Ltac keep :=
  preserve; first [apply keeps_update_task | apply keeps_insert_attempt
                  | apply keeps_core; solve [eauto with preserve]].

Lemma keeps_op id {A} (m : M A) :
  numbers m → preserves (keeps_rows id) m → preserves settles m → respects (keeps id) m.
Proof.
  intros Hn Hk Hs env s r s' H. destruct (Hk _ _ _ _ H). split; [by apply Hn in H as [? _]|done..|by eapply Hs].
Qed.

Lemma keeps_LeaseTask id w l : respects (keeps id) (LeaseTask id w l).
Proof. apply keeps_op; [apply numbers_LeaseTask| |apply settles_LeaseTask]. unfold LeaseTask, nowPlus. keep. Qed.

Lemma keeps_StartTask id w : respects (keeps id) (StartTask id w).
Proof. apply keeps_op; [apply numbers_StartTask| |apply settles_StartTask]. unfold StartTask. keep. Qed.

Lemma keeps_HeartbeatTask id w l : respects (keeps id) (HeartbeatTask id w l).
Proof.
  apply keeps_op; [apply numbers_HeartbeatTask| |apply settles_HeartbeatTask]. unfold HeartbeatTask, nowPlus.
  preserve. intros env n db x db' (rows & H)%heartbeat_stmt_update. by eapply keeps_update_task.
Qed.

#[export] Instance keeps_respected id : Respected (keeps id) alone (λ i, i = id) service.
Proof.
  apply service_respected; [apply _|..].
  - intros env net n s Hn. by rewrite alone_others.
  - intros i w ->. apply keeps_LeaseTask.
  - intros i w ->. apply keeps_StartTask.
  - intros i w ->. apply keeps_HeartbeatTask.
Qed.

(** * What an execution leaves alone in other runs *)

(** The run and its tasks are as they were. *)
Definition same_run (rid : uuid) (db db' : Db) : Prop :=
  workflow_runs db' !! rid = workflow_runs db !! rid ∧
  ∀ k t, t_workflow_run_id t = rid → task_runs db' !! k = Some t ↔ task_runs db !! k = Some t.

#[export] Instance same_run_preorder rid : PreOrder (same_run rid).
Proof.
  split; [done|]. intros x y z [Rxy Txy] [Ryz Tyz]. split; [congruence|].
  intros k t Ht. by rewrite Tyz, Txy.
Qed.

Definition outside (rid id : uuid) (db : Db) : Prop :=
  ∀ t, task_runs db !! id = Some t → t_workflow_run_id t ≠ rid.

Lemma same_run_outside rid id db db' : same_run rid db db' → outside rid id db → outside rid id db'.
Proof. intros [_ Ht] Ho t Hid Hr. apply (Ho t); [|done]. by apply Ht. Qed.

(** Of a task of another run, a change of its own row, and of rows of its run. *)
Lemma settles_same_run rid id db db' :
  settles db db' → outside rid id db → workflow_runs db' !! rid = workflow_runs db !! rid →
  (∀ k, k ≠ id → task_runs db' !! k = task_runs db !! k ∨
     ∃ c c', task_runs db !! k = Some c ∧ t_workflow_run_id c ≠ rid ∧
       task_runs db' !! k = Some c' ∧ t_workflow_run_id c' ≠ rid) →
  same_run rid db db'.
Proof.
  intros Hs Ho Hr Hothers. split; [done|]. intros k t Hrid. destruct (decide (k = id)) as [->|Hk].
  - split; intros Ht; [|by destruct (Ho t)]. destruct (Hs _ _ Ht) as (t0 & Ht0 & Heq & _).
    destruct (Ho t0 Ht0). congruence.
  - destruct (Hothers k Hk) as [->|(c & c' & -> & ? & -> & ?)]; [done|]. naive_solver.
Qed.

Definition elsewhere (rid id : uuid) (env : Env) (s s' : Sess) : Prop :=
  calm env → outside rid id (s_db s) → same_run rid (s_db s) (s_db s').

#[export] Instance elsewhere_preorder rid id env : PreOrder (elsewhere rid id env).
Proof.
  split; [by intros s|]. intros x y z Hxy Hyz Hc Ho. pose proof (Hxy Hc Ho) as Hs.
  etransitivity; [exact Hs|]. apply Hyz; [done|]. by eapply same_run_outside.
Qed.

#[export] Instance elsewhere_lenient rid id : Lenient (elsewhere rid id).
Proof. split; [apply _|]. intros env s s' [_ [[_ _ Hr Ht _ _] _ _]] _ _. split; [by rewrite Hr|]. by rewrite Ht. Qed.

Lemma elsewhere_keeps rid id {A} (m : M A) : respects (keeps id) m → respects (elsewhere rid id) m.
Proof.
  intros Hk env s r s' H _ Ho. destruct (Hk _ _ _ _ H) as [_ Hr Ht Hs].
  apply (settles_same_run _ id); [done|done|by rewrite Hr|]. intros k Hne. left. by apply Ht.
Qed.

=-=-=

• [Work task] Quote verbatim the line containing "split; [by intros" and every line after it through the end of the records above.

• [Exercise output]
  split; [by intros s|]. intros x y z Hxy Hyz Hc Ho. pose proof (Hxy Hc Ho) as Hs.
  etransitivity; [exact Hs|]. apply Hyz; [done|]. by eapply same_run_outside.
Qed.

#[export] Instance elsewhere_lenient rid id : Lenient (elsewhere rid id).
Proof. split; [apply _|]. intros env s s' [_ [[_ _ Hr Ht _ _] _ _]] _ _. split; [by rewrite Hr|]. by rewrite Ht. Qed.

Lemma elsewhere_keeps rid id {A} (m : M A) : respects (keeps id) m → respects (elsewhere rid id) m.
Proof.
  intros Hk env s r s' H _ Ho. destruct (Hk _ _ _ _ H) as [_ Hr Ht Hs].
  apply (settles_same_run _ id); [done|done|by rewrite Hr|]. intros k Hne. left. by apply Ht.
Qed.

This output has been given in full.